La economía española parece haberse instalado por fin en la recuperación, que además se presenta –de acuerdo con los indicadores de empleo– algo más intensa de lo que se esperaba. Las previsiones antes de mayo rozaban el uno por ciento, y ahora se sitúan por encima del dos. Hay quien cree que cuando se publique el dato de afiliaciones a la Seguridad Social de junio, el crecimiento estará próximo al dos y medio por ciento. Ante las señales de mejoría, la política se ha instalado en la autocomplacencia cuando no en la euforia, y quienes no compartimos esa euforia alimentada desde las instituciones por la inminente lluvia de millones que llegará de Europa, somos tachados de agoreros, pesimistas o apocalípticos.

Pero lo cierto es que algo no cuadra en toda esta alegría desbordada, esta confianza en la recuperación económica y la futura capacidad de gasto de las administraciones. Mientras los gobiernos hacen sus cuentas, sintiendo que no serán capaces de cumplir su compromiso de gastar todo el dinero de que van a disponer, la pobreza creciente de casi la mitad de la población, los bajos salarios en las empresas privadas –en contraste con las canonjías crecientes del empleo público, especialmente el empleo vinculado al ejercicio del poder– y el endeudamiento de centenares de miles de autónomos arruinados y de pequeñas empresas, alcanzan a sectores cada vez más amplios de la sociedad. Y no es un problema exclusivamente local.

La crisis del 2008 provocó una fractura extraordinaria en España y en Europa, de la que los ricos salieron más ricos y los pobres más pobres, como suele ocurrir en todas las crisis del capitalismo. El parón económico de la pandemia parece estar agravando aún más aquella situación, que la mayor parte de los países de Europa fueron incapaces de revertir durante la recuperación que siguió a la gran crisis: el diez por ciento de las familias más acaudaladas de Europa son hoy propietarias del 53 por ciento de la riqueza privada. Antes de la crisis del 2008, su parte de la tarta era del 45 por ciento. Mientras, la cuarta parte de las familias de la Unión, las más modestas, se reparten un miserable uno por ciento de la riqueza, frente al cuatro por ciento a que tenían acceso antes. Los más pobres han perdido el 75 por ciento de su cuota en el reparto de la riqueza del país.

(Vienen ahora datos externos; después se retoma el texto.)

(** Where a spawned task runs.  On a stopped runtime [spawn_task] fails and
    submits nothing.  Called on a worker's own thread the task goes to that
    worker's executor and the round-robin counter is untouched; called anywhere
    else it goes to the executor of worker [next mod n] and the counter advances
    (wrapping at 64 bits).  A runtime without workers reports an error. *)
Theorem spawn_task_placement self current (w : W) :
  placement self current (value (spawn_task self current) w) (log (spawn_task self current) w).
Proof.
  apply (wp_use (spawn_task self current) (placement self current)).
  unfold spawn_task, placement, random_worker_id, ensure_running.
  destruct (active self); [|by apply wp_ret].
  destruct (current_worker_id self current) as [i|] eqn:Ei.
  - destruct (current_worker_id_Some _ _ _ Ei) as (x & Hx & Ho). apply wp_bind.
    eapply wp_mono; [by apply submit_log|]. intros r l [ok ->]. apply wp_ret.
    split; [done|]. intros _. exists x, ok. done.
  - case_bool_decide as Hn.
    + apply wp_ret. split; [done|]. intros _. split; [done|]. intros Hne. exfalso. apply Hne.
      unfold worker_count, len in Hn. by apply length_zero_iff_nil; lia.
    + assert (0 < worker_count self) as Hpos.
      { unfold worker_count in *. pose proof (len_nonneg (workers self)). lia. }
      destruct (get_in_range (workers self) (next_worker self mod worker_count self)) as [x Hx];
        [by apply Z.mod_pos_bound|].
      apply wp_bind. eapply wp_mono; [by apply (submit_log (mkInner _ _ _) _ x)|].
      intros r l [ok ->]. apply wp_ret. split; [done|]. intros _. split.
      * intros E. unfold worker_count in Hpos. by rewrite E in Hpos.
      * intros _. exists x, ok. done.
Qed.
End Claims.

(** A world that starts threads, numbering them, and takes every task. *)
#[local] Instance willing : RuntimeEnv Z := {|
  rt_num_cpus w := (2, w);
  rt_spawn_thread _ w := (Ok w, w + 1);
  rt_receive_executor t w := (Some (100 + t), w);
  rt_shutdown _ w := ((), w);
  rt_join _ w := ((), w);
  rt_spawn_task _ w := (Ok 0, w);
|}.

Lemma round_robin_fair_witness :
  draws 3 (mkInner [mkWorker 1 1 true true; mkWorker 2 2 true true; mkWorker 3 3 true true] true 7) ≡ₚ
  Ok <$> seqZ 0 3.
Proof.
  apply (round_robin_fair (mkInner [mkWorker 1 1 true true; mkWorker 2 2 true true; mkWorker 3 3 true true] true 7));
    unfold worker_count, len; simpl; lia || reflexivity.
Defined.
(* ===== verification/StoppingRuntimes.v ===== *)
(** * Dropping a runtime on tokio and on async-std

    The instances of the interface of [Stopping]: the executors of [Executor], each on
    a thread of its own, and the one state of all threads of [AsyncStd]. *)

From S2P Require Import Prelude Errors Effects Executor AsyncStd ServerRuntime Cluster Stopping.
#[local] Open Scope Z_scope.

(** ** tokio *)

Module OnTokio.

(** The executors of the workers. *)
Abbreviation threads := (gmap Z Tokio.executor).

Definition stage_at (e : Z) (x : threads) : stage :=
  match Tokio.park <$> x !! e with
  | Some Tokio.Looping => Serving
  | Some Tokio.Exited => Leaving
  | _ => Ended
  end.

(** A step of executor [e]; task ids do not run out. *)
Definition step_at (e : Z) (a : Tokio.action) (x : threads) : option threads :=
  match x !! e with
  | None => None
  | Some s =>
      match Tokio.do_action a s with
      | Some s' => if ids_left s' then Some (<[e := s']> x) else None
      | None => None
      end
  end.

(** What the worker's own thread does, as opposed to the calls of other threads. *)
Definition of_thread (a : Tokio.action) : bool :=
  match a with Tokio.SpawnTask | Tokio.CancelHandle _ => false | _ => true end.

Definition other_step (ea : Z * Tokio.action) (x : threads) : option threads :=
  match ea.2 with
  | Tokio.Shutdown | Tokio.Return => None
  | a => step_at ea.1 a x
  end.

(** [park_until_shutdown]: the branch of the shutdown channel, and what follows the loop. *)
#[global] Instance tokio : Workers threads (Z * Tokio.action) Tokio.shutdown_state := {|
  stage_of := stage_at;
  turn := other_step;
  takes e ea := bool_decide (ea.1 = e) && of_thread ea.2;
  leave e := step_at e Tokio.Shutdown;
  thread_returns e := step_at e Tokio.Return;
  channel := Tokio.shutdown_channel;
  shutdown := Tokio.shutdown;
  ready := Tokio.shutdown_ready;
|}.

(** The threads are those of the workers [es], in states they can get into. *)
Definition threads_ok (es : list Z) (x : threads) : Prop :=
  (forall e, e ∈ es <-> is_Some (x !! e)) /\
  (forall e s, x !! e = Some s -> Tokio.reachable s /\ ids_left s = true).
(** C1. In a manager whose tiers are keyed by video ids: a call for an id
    held by the volatile cache returns [{source:"memory", cached:true}]
    with the cached references and the age, records no collaborator call
    at all, detaches no task and leaves both tiers as they are; a call for
    an id that misses the volatile cache and whose persistent read is a hit
    returns [{source:"local_cache", cached:true}] with the entry read,
    leaves that entry in the volatile cache, makes only IndexedDB calls (no
    remote call, no method of the remote client or source fetcher entered),
    and detaches no task. *)
Theorem local_hits_bypass_remote env videoId videoTitle channelName w :
  keys_truthy w →
  (∀ cached,
     JsMap.get videoId (memoryCache w) = Some cached →
     let age := (Date_now env (tick w) - MemEntry.timestamp cached)%Z in
     ∃ r w',
       fetchSubtitles env videoId videoTitle channelName w = (Returned r, w')
       ∧ r = result_memory cached age
       ∧ Result.source r = Some "memory"
       ∧ Result.cached r = Some true
       ∧ Result.error r = None
       ∧ Result.captions r = MemEntry.captions cached
       ∧ Result.captionData r = MemEntry.captionData cached
       ∧ Result.age_seconds r = Some (Math_round_div age 1000)
       ∧ trace w' = trace w
       ∧ background w' = background w
       ∧ memoryCache w' = memoryCache w
       ∧ idb_store w' = idb_store w)
  ∧ (JsMap.has videoId (memoryCache w) = false →
     ∀ hit w1,
       getFromIndexedDB env videoId (set_currentVideoId (Some videoId) w)
       = (Returned (Some hit), w1) →
       ∃ r w',
         fetchSubtitles env videoId videoTitle channelName w = (Returned r, w')
         ∧ r = result_local_cache hit (Math_round_div (LocalHit.age hit) (1000 * 60))
         ∧ Result.source r = Some "local_cache"
         ∧ Result.cached r = Some true
         ∧ Result.error r = None
         ∧ Result.captions r = RowData.captions (LocalHit.data hit)
         ∧ Result.captionData r = RowData.captionData (LocalHit.data hit)
         ∧ JsMap.get videoId (memoryCache w')
           = Some (MemEntry.mk (RowData.captions (LocalHit.data hit))
                     (RowData.captionData (LocalHit.data hit))
                     (Date_now env (tick w1)))
         ∧ forallb not_remote (new_calls w w') = true
         ∧ new_tasks w w' = []
         ∧ idb_store w' = idb_store w).
Proof.
  intros [Hmem Hstore]. split.
  - intros cached Hget age.
    assert (Htruthy : truthy videoId = true) by (eapply Hmem, get_Some_keys, Hget).
    unfold fetchSubtitles. rewrite Htruthy. js_unfold. simpl.
    unfold JsMap.has. rewrite Hget. unfold now. js_unfold. simpl.
    eexists _, _. split; [reflexivity|]. by split_and!.
  - intros Hmiss hit w1 Hread.
    pose proof (getFromIndexedDB_hit _ _ _ _ _ Hread) as (row & Hrow & _ & _ & _ & Hst & _).
    simpl in Hrow, Hst.
    assert (Htruthy : truthy videoId = true) by (apply Hstore; by rewrite Hrow).
    pose proof (getFromIndexedDB_same_memoryCache env videoId
                  (set_currentVideoId (Some videoId) w)) as Hsame.
    pose proof (getFromIndexedDB_calls env videoId
                  (set_currentVideoId (Some videoId) w)) as (calls & Hcalls & Hcallsok).
    pose proof (getFromIndexedDB_tasks env videoId
                  (set_currentVideoId (Some videoId) w)) as (tasks & Htasks & Htasksok).
    rewrite Hread in Hsame, Hcalls, Htasks. unfold same_memoryCache in Hsame.
    simpl in Hsame, Hcalls, Htasks.
    assert (tasks = []) as -> by (by destruct tasks).
    unfold fetchSubtitles. rewrite Htruthy. js_unfold. simpl.
    rewrite Hmiss, Hread. rewrite addToMemoryCache_run. simpl.
    eexists _, _. split; [reflexivity|]. split_and!; try done.
    + rewrite Hsame. apply put_entry_get_new. by apply has_false_get.
    + by rewrite (new_calls_app _ _ calls).
    + by apply new_tasks_app.
Qed.

Lemma keys_truthy_sample_memory : keys_truthy world_with_memory.
Proof.
  split; simpl.
  - intros k Hk. apply list_elem_of_singleton in Hk as ->. reflexivity.
  - intros k Hk. rewrite lookup_empty in Hk. by destruct Hk.
Qed.

Lemma keys_truthy_sample_row stamp : keys_truthy (world_with_row stamp).
Proof.
  split; simpl.
  - intros k Hk. by apply elem_of_nil in Hk.
  - intros k [row Hk]. apply lookup_singleton_Some in Hk as [<- _]. reflexivity.
Qed.

Lemma local_hits_bypass_remote_witness :
  let env := sample_env NetworkFailure NetworkFailure in
  (keys_truthy world_with_memory
   ∧ ∃ cached,
       JsMap.get "abc123" (memoryCache world_with_memory) = Some cached
       ∧ ∃ r w',
           fetchSubtitles env "abc123" None None world_with_memory = (Returned r, w')
           ∧ Result.source r = Some "memory"
           ∧ Result.cached r = Some true
           ∧ trace w' = trace world_with_memory
           ∧ background w' = background world_with_memory)
  ∧ (let w := world_with_row 1700000000000 in
     keys_truthy w
     ∧ JsMap.has "abc123" (memoryCache w) = false
     ∧ ∃ hit w1,
         getFromIndexedDB env "abc123" (set_currentVideoId (Some "abc123") w)
         = (Returned (Some hit), w1)
         ∧ ∃ r w',
             fetchSubtitles env "abc123" None None w = (Returned r, w')
             ∧ Result.source r = Some "local_cache"
             ∧ Result.cached r = Some true
             ∧ JsMap.get "abc123" (memoryCache w')
               = Some (MemEntry.mk (RowData.captions (LocalHit.data hit))
                         (RowData.captionData (LocalHit.data hit))
                         (Date_now env (tick w1)))
             ∧ forallb not_remote (new_calls w w') = true
             ∧ new_tasks w w' = []).
Proof.
  intros env. split.
  - split; [exact keys_truthy_sample_memory|].
    eexists. split; [reflexivity|].
    destruct (proj1 (local_hits_bypass_remote env "abc123" None None world_with_memory
                       keys_truthy_sample_memory) _ eq_refl)
      as (r & w' & Hrun & _ & Hsrc & Hc & _ & _ & _ & _ & Htr & Hbg & _).
    exists r, w'. by split_and!.
  - intros w. split; [apply keys_truthy_sample_row|]. split; [reflexivity|].
    destruct (getFromIndexedDB env "abc123" (set_currentVideoId (Some "abc123") w))
      as [[[hit|]|e] w1] eqn:Hread;
      [| exfalso; vm_compute in Hread; discriminate ..].
    exists hit, w1. split; [reflexivity|].
    destruct (proj2 (local_hits_bypass_remote env "abc123" None None w
                       (keys_truthy_sample_row _)) eq_refl _ _ Hread)
      as (r & w' & Hrun & _ & Hsrc & Hc & _ & _ & _ & Hget & Hcalls & Htasks & _).
    exists r, w'. by split_and!.
Defined.

(* ================================================================== *)
(** * The orchestrator: the quota gate *)
(* ================================================================== *)

Lemma adds_calls_new P w w' : adds_calls P w w' → forallb P (new_calls w w') = true.
Proof. intros (l & Hl & Hok). by rewrite (new_calls_app _ _ l). Qed.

Después de casi cincuenta años de mejoras ininterrumpidas, a partir de la primera década de este siglo, el modelo del bienestar hizo aguas, mientras la política degeneró en propaganda, espectáculo y conflicto ideológico, convirtiéndose en uno de los principales factores de la crispación social. En lo que va de siglo, los trabajadores pobres, los pensionistas, los jóvenes, se han vuelto cada vez más pobres, y la riqueza y los privilegios se concentran en los más ricos, y cada vez más rápidamente. Mientras, unas administraciones en creciente metástasis destinan sus ingentes recursos –logrados con políticas fiscales que permiten escapar de rositas a los pudientes y acaudalados, pero no a las expoliadas clases medias–, a sostenerse a sí mismas, o a favorecer a quienes logran anclarse en ellas: ex funcionarios que conocen los trucos de las subvenciones, consultoras, empresarios con buenas relaciones con el poder, medios de comunicación al dictado, y otros saqueadores de lo público.

El dinero que Europa ha repartido o piensa repartir, y que seguirán pagando nuestros nietos, no capilarizará la economía productiva hasta llegar a quienes más lo necesitan. Se entregará a los grandes proyectos tractores que controlan las compañías energéticas, restañará las pérdidas de los trust y las multinacionales y llegará en forma de goteo, como bonos por alimento o ayudas para el alquiler a los desahuciados. La vieja y repetida historia de la recuperación de esta crisis de la pandemia: ricos más ricos, pobres más pobres y políticos presumiendo de haberlo hecho de una forma diferente, de no haber dejado a nadie atrás.